Authors: Becker, Stephen; Pohl, Calvin; Mohammadi, Homan; Schmelcher, Mathias; Foster Frey, Juli; Lease, Richard; DON, SHENGLI - University Of Alabama; BAKER, JOHN - University Of Alabama; PRITCHARD, DAVID - University Of Alabama; Donovan, David

Submitted to: Evergreen International Phage Meeting
Publication Type: Abstract Only
Publication Acceptance Date: 6/17/2009
Publication Date: 9/13/2009
Citation: Becker, S.C., Pohl, C.S., Mohammadi, H., Schmelcher, M., Foster Frey, J.A., Lease, R.A., Don, S., Baker, J.R., Pritchard, D.G., Donovan, D.M. 2009. Engineering Antimicrobials Refractory to Resistance. Evergreen International Phage Meeting.

Interpretive Summary: n/a

Technical Abstract: Multi-drug resistant superbugs are a persistent problem in modern health care, demonstrating the need for a new class of antimicrobials that can address this concern.

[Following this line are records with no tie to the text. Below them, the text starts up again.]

(* ===== verification/Service.v ===== *)
(** * The service

    What clients see of the server, as a machine of its own: a log with channels,
    credentials and objects, in which each request is answered at one moment by the
    specification.  Objects that are being written, the database, the files, the
    counters and the snapshots are not part of it.  The server simulates it step by
    step, whatever requests and writers interleave. *)

From S2P Require Import Prelude Status Encoding Tokens Proto Json Platform Keys World FileStore.
From S2P Require Import Files Durability Storage Core Commands Model Unique Reads Scan Spec.
From S2P Require Import SystemMessages Refine Handlers ChannelHandlers Invariant Queries Pages.
From S2P Require Import Startup Objects Services Effects Requests Concurrency.

(** ** What clients see *)

Definition Answer (B : Type) : Type := (StatusCode * string) * option B.

Inductive Event :=
  | ECall (r : Request) (answer : Answer Response)
  | EWrite (req : WriteObjectRequest) (answer : Answer (Z * string)).

Record Service := MkService {
  sv_state : AState;               (** without objects being written *)
  sv_data : gmap Z string;         (** the data of the objects *)
  sv_open : bool
}.

Definition sv_read (s : Service) (id : Z) : string := default "" (sv_data s !! id).

Definition unavailable_status : Status :=
  mkStatus UNAVAILABLE "server is shutting down due to a fatal storage error".

Definition refusal {B} (e : Status) : Answer B := (ToGrpc e, None).
Definition reply {B} (v : B) : Answer B := (ToGrpc StatusOk, Some v).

Triple-acting peptidoglycan hydrolase fusions are a novel class of antimicrobials which have qualities well suited to avoiding resistance development. Lysostaphin is a peptidoglycan hydrolase (glycyl-glycine endopeptidase) secreted by S. simulans to kill S. aureus that has been shown to also be a potent antimicrobial for many antibiotic resistant strains of S. aureus, including multi drug resistant strains [MRSA and VRSA]. However, resistance to lysostaphin has been reported, reducing its potential as an antimicrobial. LysK is the phage K (staphylococcal bacteriophage) endolysin. It is a peptidoglycan hydrolase enzyme with two lytic activities (amidase and endopeptidase) that can also lyse many staphylococcal strains, including MRSA, and thus is a potent staphylococcal antimicrobial. To date, no resistant phenotypes have been observed for phage derived peptidoglycan hydrolases, making this class of enzymes ideal for antimicrobial development. We have demonstrated that in combination, lysostaphin and LysK target three unique bonds in the peptidoglycan of S. aureus. When used in combination, these proteins act synergistically to inhibit the growth of S. aureus strains, including the MRSA strain USA300. We have created fusion proteins that retain all three parental hydrolase activities. These fusions demonstrate increased molar specific activity as compared to the parental enzymes in multiple in vitro S. aureus lytic assays. We have demonstrated that these constructs are able to eliminate an innoculum of 3x103 cfu/ml in less than 90 minutes in heparinized whole rat blood. In addition, these fusions are able to lyse coagulase negative staphylococci (in many of which the peptidoglycan is a poor substrate for Lysostaphin’s endopeptidase domain). We predict that no bacterium can evade three simultaneous, unique lytic activities and thus propose that these triple-acting fusion antimicrobials will be refractory to resistance development.